Both on this song and on When The Working Day Is Done, the emotional centre of gravity is one and the same – and it often lies with the challenges faced by the characters about whom Hannon chooses to sing. Recalling the hypnotic orchestral grandeur of The Divine Comedy’s 1994 album Promenade, the latter song alchemises the commute home into an existential crie de coeur. “I’m lucky in so many ways,” says Neil, “I don’t have to sit on a crammed tube train twice a day, but I’ve done it enough to understand why people have disengage when descending that crowded escalator. Even as a kid, when I watched The Fall & Rise of Reginald Perrin, I wondered how you manage that.”

Of course, it wouldn’t be a Divine Comedy album if, among the moments of tender disclosure, there wasn’t also a scattering of outright whimsy. Synthesiser Service Centre Super Summer Sale took shape in the middle of the last Divine Comedy tour, during a day off in the Italian Alps. “I had two phrases written down in my notebook,” explains Neil, “One was ‘synthesiser service centre’ and the other was ‘super summer sale’. So obviously, I joined them together and the rest took care of itself.” On the album’s other “ad break” moment, Neil imagines what Philip Glass and Steve Reich might come up with if tasked with the job of creating a theme tune for a sit-com called Philip & Steve’s Furniture Removal Company. In its own way, this song is one of the most remarkable pieces of music bearing The Divine Comedy imprint, spidering out from a simple voice memo into a stirring climax, blown into the blue by a full-pelt choral finale.

A process that began with a non-specific feeling about the nature of modern life ended late in 2018 when Neil Hannon looked at the songs he had and realised that one song was needed to complete the emotional picture. Once again, eschewing the traditional instrumentation of previous Divine Comedy albums, he drew on fossilised fragments of “failed love affairs” to write A Feather In Your Cap – a bruised farewell to a former paramour whose DNA suggests more than a few turntable miles in the company of Behaviour-era Pet Shop Boys. “It was recorded the day after I submitted the finished album to my manager,” recalls Neil, “But, of course, the good thing about being signed to your own label is that you can do that sort of thing.”

Now on the verge of completing his third full decade as a recording artist, Neil says he has resigned himself to the fact that he’ll “probably always feel like a competition winner doing this for a living.” Talking about the period in the mid-90s that saw The Divine Comedy’s third album Casanova briefly confer pop stardom upon him, he says he feels “it was one of those eras that accidentally let some interesting people into mainstream media.” The fame was fun, but the main thing, he adds, is “the time, goodwill and freedom it bought me.” It’s a freedom that, in recent years, Neil Hannon has been determined not to squander. Along with Office Politics, he’s been working with Graham Linehan and Arthur Matthews on their musical adaptation of Father Ted – the classic Channel 4 sitcom for which Hannon’s Songs of Love was used as the theme music.
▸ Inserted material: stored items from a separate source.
(* ===== verification/World.v ===== *)
(** * The objects of the pooler (include/bouncer.h)

    Clients, servers, pools, databases and users as one store, with the
    pointers between them as names; the operations on the lists of sockets;
    [change_client_state] and [change_server_state] of src/objects.c; the
    settings a pool inherits (src/server.c).  [view] maps the store to the
    abstract state of PoolSpec.v.

    A pointer is a name, NULL is [None]; following NULL or a freed object is
    [Undef].  An element of a StatList is in that list or nowhere (the links
    are inside the element), so taking it out of another list is [Undef] too. *)

From S2P Require Import Prelude Protocol MBuf PktBuf Proto IOBuf SBuf PoolSpec.
From stdpp Require Import base option countable gmap list.
#[local] Open Scope Z_scope.

Inductive ReplicationType := REPLICATION_NONE | REPLICATION_LOGICAL | REPLICATION_PHYSICAL.
Inductive ResponseAction := RA_FORWARD | RA_SKIP | RA_FAKE.
Inductive PauseMode := P_NONE | P_PAUSE.
Inductive ShutDownMode :=
| SHUTDOWN_NONE | SHUTDOWN_WAIT_FOR_SERVERS | SHUTDOWN_WAIT_FOR_CLIENTS | SHUTDOWN_IMMEDIATE.
Inductive LoadBalanceHosts := LOAD_BALANCE_HOSTS_DISABLE | LOAD_BALANCE_HOSTS_ROUND_ROBIN.
Inductive PoolMode := POOL_SESSION | POOL_TX | POOL_STMT | POOL_INHERIT.

#[export] Instance ReplicationType_eq_dec : EqDecision ReplicationType.
Proof. solve_decision. Defined.
#[export] Instance ResponseAction_eq_dec : EqDecision ResponseAction.
Proof. solve_decision. Defined.
#[export] Instance PauseMode_eq_dec : EqDecision PauseMode.
Proof. solve_decision. Defined.
#[export] Instance ShutDownMode_eq_dec : EqDecision ShutDownMode.
Proof. solve_decision. Defined.
#[export] Instance LoadBalanceHosts_eq_dec : EqDecision LoadBalanceHosts.
Proof. solve_decision. Defined.
#[export] Instance PoolMode_eq_dec : EqDecision PoolMode.
Proof. solve_decision. Defined.

(** A statement prepared on a server: the id that names it there and the
    statement shared by all clients (src/prepare.c). *)
Record PgServerPreparedStatement := mkServerPs { sp_query_id : Z; sp_ps : positive }.

(** A request sent to the server that is not answered yet: a Close refers to
    the statement it closes, a Parse to the id of the one it prepares. *)
Record OutstandingRequest := mkRequest {
  or_type : Z;
  or_action : ResponseAction;
  or_server_ps : option PgServerPreparedStatement;
  or_server_ps_query_id : Z
}.

Record PgSocket := mkPgSocket {
  sk_state : SocketState;
  sk_pool : option positive;
  sk_link : option positive;
  sk_replication : ReplicationType;
  sk_canceled_server : option positive;
  sk_canceling_clients : list positive;
  sk_db : option positive;
  sk_login_user_credentials : option positive;
  sk_contributes_db_client_count : bool;
  sk_user_connection_counted : bool;
  sk_ready : bool;
  sk_close_needed : bool;
  sk_setting_vars : bool;
  sk_copy_mode : bool;
  sk_wait_for_welcome : bool;
  sk_welcome_sent : bool;
  sk_wait_for_user_conn : bool;
  sk_wait_for_user : bool;
  sk_wait_for_auth : bool;
  sk_sent_wait_notification : bool;
  sk_connect_time : Z;
  sk_request_time : Z;
  sk_query_start : Z;
  sk_wait_start : Z;
  sk_cancel_key : list Z;
  sk_outstanding_requests : list OutstandingRequest;
  sk_packet_cb_pkt : PktHdr;
  sk_host : option (list Z);
  sk_sbuf : SBuf
}.

Record PgPool := mkPgPool {
  pl_db : positive;
  pl_user_credentials : option positive;
  pl_last_lifetime_disconnect : Z;
  pl_last_connect_time : Z;
  pl_last_active_time : Z;
  pl_last_connect_failed : bool;
  pl_last_connect_failed_message : list Z;
  pl_last_login_failed : bool;
  pl_welcome_msg_ready : bool;
  pl_rrcounter : Z;
  pl_wait_time : Z;
  pl_server_assignment_count : Z;
  pl_client_login_count : Z
}.

Record PgDatabase := mkPgDatabase {
  db_name : list Z;
  db_peer_id : Z;
  db_peer_pool : option positive;
  db_host : option (list Z);
  db_port : Z;
  db_pool_size : Z;
  db_min_pool_size : Z;
  db_res_pool_size : Z;
  db_pool_mode : PoolMode;
  db_max_db_connections : Z;
  db_server_lifetime : Z;
  db_load_balance_hosts : LoadBalanceHosts;
  db_paused : bool;
  db_disabled : bool;
  db_admin : bool;
  db_fake : bool;
  db_forced_user_credentials : option positive;
  db_connection_count : Z;
  db_client_connection_count : Z
}.

Record PgCredentials := mkPgCredentials {
  cr_global_user : option positive;
  cr_mock_auth : bool
}.

Record PgGlobalUser := mkPgGlobalUser {
  gu_pool_size : Z;
  gu_res_pool_size : Z;
  gu_pool_mode : PoolMode;
  gu_max_user_connections : Z;
  gu_connection_count : Z;
  gu_client_connection_count : Z
}.

(** The settings of pgbouncer.ini the code below reads. *)
Record Config := mkConfig {
  cf_shutdown : ShutDownMode;
  cf_server_round_robin : bool;
  cf_server_reset_query : list Z;
  cf_server_reset_query_always : bool;
  cf_server_check_delay : Z;
  cf_server_check_query : list Z;
  empty_server_check_query : bool;
  cf_server_idle_timeout : Z;
  cf_server_login_retry : Z;
  cf_server_lifetime : Z;
  cf_res_pool_timeout : Z;
  cf_peer_id : Z;
  cf_pool_mode : PoolMode;
  cf_default_pool_size : Z;
  cf_min_pool_size : Z;
  cf_res_pool_size : Z;
  cf_max_db_connections : Z;
  cf_max_user_connections : Z;
  cf_unix_socket_dir : list Z;
  cf_sbuf_len : Z
}.

(** The store.  [w_pause_mode] is the variable [cf_pause_mode], which the console
    changes; [K] is the state of the kernel and the allocators. *)
Record World (K : Type) := mkWorld {
  w_sockets : gmap positive PgSocket;
  w_lists : gmap slot (list positive);
  w_pools : gmap positive PgPool;
  w_pool_list : list positive;
  w_dbs : gmap positive PgDatabase;
  w_peer_list : list positive;
  w_creds : gmap positive PgCredentials;
  w_users : gmap positive PgGlobalUser;
  w_now : Z;
  w_pause_mode : PauseMode;
  w_kernel : K
}.
Arguments mkWorld {K}. Arguments w_sockets {K}. Arguments w_lists {K}. Arguments w_pools {K}.
Arguments w_pool_list {K}. Arguments w_dbs {K}. Arguments w_peer_list {K}. Arguments w_creds {K}.
Arguments w_users {K}. Arguments w_now {K}. Arguments w_pause_mode {K}. Arguments w_kernel {K}.

(** ** Field updates *)

Ltac sk_setter proj :=
  field_setter (fun r => mkPgSocket (sk_state r) (sk_pool r) (sk_link r) (sk_replication r)
    (sk_canceled_server r) (sk_canceling_clients r) (sk_db r) (sk_login_user_credentials r)
    (sk_contributes_db_client_count r) (sk_user_connection_counted r) (sk_ready r) (sk_close_needed r)
    (sk_setting_vars r) (sk_copy_mode r) (sk_wait_for_welcome r) (sk_welcome_sent r)
    (sk_wait_for_user_conn r) (sk_wait_for_user r) (sk_wait_for_auth r) (sk_sent_wait_notification r)
    (sk_connect_time r) (sk_request_time r) (sk_query_start r) (sk_wait_start r) (sk_cancel_key r)
    (sk_outstanding_requests r) (sk_packet_cb_pkt r) (sk_host r) (sk_sbuf r)) proj.

Definition set_state : SocketState -> PgSocket -> PgSocket := ltac:(sk_setter sk_state).
Definition set_pool : option positive -> PgSocket -> PgSocket := ltac:(sk_setter sk_pool).
Definition set_link : option positive -> PgSocket -> PgSocket := ltac:(sk_setter sk_link).
Definition set_canceled_server : option positive -> PgSocket -> PgSocket := ltac:(sk_setter sk_canceled_server).
Definition set_canceling_clients : list positive -> PgSocket -> PgSocket := ltac:(sk_setter sk_canceling_clients).
Definition set_db : option positive -> PgSocket -> PgSocket := ltac:(sk_setter sk_db).
Definition set_login_user_credentials : option positive -> PgSocket -> PgSocket :=
  ltac:(sk_setter sk_login_user_credentials).
Definition set_ready : bool -> PgSocket -> PgSocket := ltac:(sk_setter sk_ready).
Definition set_close_needed : bool -> PgSocket -> PgSocket := ltac:(sk_setter sk_close_needed).
Definition set_setting_vars : bool -> PgSocket -> PgSocket := ltac:(sk_setter sk_setting_vars).
Definition set_copy_mode : bool -> PgSocket -> PgSocket := ltac:(sk_setter sk_copy_mode).
Definition set_wait_for_welcome : bool -> PgSocket -> PgSocket := ltac:(sk_setter sk_wait_for_welcome).
Definition set_welcome_sent : bool -> PgSocket -> PgSocket := ltac:(sk_setter sk_welcome_sent).
Definition set_wait_for_auth : bool -> PgSocket -> PgSocket := ltac:(sk_setter sk_wait_for_auth).
Definition set_sent_wait_notification : bool -> PgSocket -> PgSocket := ltac:(sk_setter sk_sent_wait_notification).
Definition set_wait_start : Z -> PgSocket -> PgSocket := ltac:(sk_setter sk_wait_start).
Definition set_cancel_key : list Z -> PgSocket -> PgSocket := ltac:(sk_setter sk_cancel_key).
Definition set_outstanding_requests : list OutstandingRequest -> PgSocket -> PgSocket :=
  ltac:(sk_setter sk_outstanding_requests).
Definition set_packet_cb_pkt : PktHdr -> PgSocket -> PgSocket := ltac:(sk_setter sk_packet_cb_pkt).
Definition set_host : option (list Z) -> PgSocket -> PgSocket := ltac:(sk_setter sk_host).
Definition set_sbuf : SBuf -> PgSocket -> PgSocket := ltac:(sk_setter sk_sbuf).

Ltac pl_setter proj :=
  field_setter (fun r => mkPgPool (pl_db r) (pl_user_credentials r) (pl_last_lifetime_disconnect r)
    (pl_last_connect_time r) (pl_last_active_time r) (pl_last_connect_failed r)
    (pl_last_connect_failed_message r) (pl_last_login_failed r) (pl_welcome_msg_ready r) (pl_rrcounter r)
    (pl_wait_time r) (pl_server_assignment_count r) (pl_client_login_count r)) proj.

Definition set_last_lifetime_disconnect : Z -> PgPool -> PgPool := ltac:(pl_setter pl_last_lifetime_disconnect).
Definition set_last_connect_time : Z -> PgPool -> PgPool := ltac:(pl_setter pl_last_connect_time).
Definition set_last_active_time : Z -> PgPool -> PgPool := ltac:(pl_setter pl_last_active_time).
Definition set_last_connect_failed : bool -> PgPool -> PgPool := ltac:(pl_setter pl_last_connect_failed).
Definition set_last_connect_failed_message : list Z -> PgPool -> PgPool :=
  ltac:(pl_setter pl_last_connect_failed_message).
Definition set_last_login_failed : bool -> PgPool -> PgPool := ltac:(pl_setter pl_last_login_failed).
Definition set_welcome_msg_ready : bool -> PgPool -> PgPool := ltac:(pl_setter pl_welcome_msg_ready).
Definition set_rrcounter : Z -> PgPool -> PgPool := ltac:(pl_setter pl_rrcounter).
Definition set_wait_time : Z -> PgPool -> PgPool := ltac:(pl_setter pl_wait_time).
Definition set_server_assignment_count : Z -> PgPool -> PgPool := ltac:(pl_setter pl_server_assignment_count).
Definition set_client_login_count : Z -> PgPool -> PgPool := ltac:(pl_setter pl_client_login_count).

Ltac db_setter proj :=
  field_setter (fun r => mkPgDatabase (db_name r) (db_peer_id r) (db_peer_pool r) (db_host r) (db_port r)
    (db_pool_size r) (db_min_pool_size r) (db_res_pool_size r) (db_pool_mode r) (db_max_db_connections r)
    (db_server_lifetime r) (db_load_balance_hosts r) (db_paused r) (db_disabled r) (db_admin r) (db_fake r)
    (db_forced_user_credentials r) (db_connection_count r)
    (db_client_connection_count r)) proj.

Definition set_db_peer_pool : option positive -> PgDatabase -> PgDatabase := ltac:(db_setter db_peer_pool).
Definition set_db_connection_count : Z -> PgDatabase -> PgDatabase := ltac:(db_setter db_connection_count).
Definition set_db_client_connection_count : Z -> PgDatabase -> PgDatabase :=
  ltac:(db_setter db_client_connection_count).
Included on the Deluxe CD and Deluxe Digital editions of Office Politics will be Swallows and Amazons – The Original Piano Demos, an album comprising Hannon’s original demos for the acclaimed musical adaptation of Arthur Ransome’s 1930 novel.

“For better or for worse,” he says, “My identity is totally intertwined with my work. In that sense, I’m like a lot of the characters I sing about on this record. But unlike those characters, I can’t think of anything else I’d rather be doing.” For those of us who have followed The Divine Comedy's story this far, it’s also hard to think of anything we’d rather he was doing.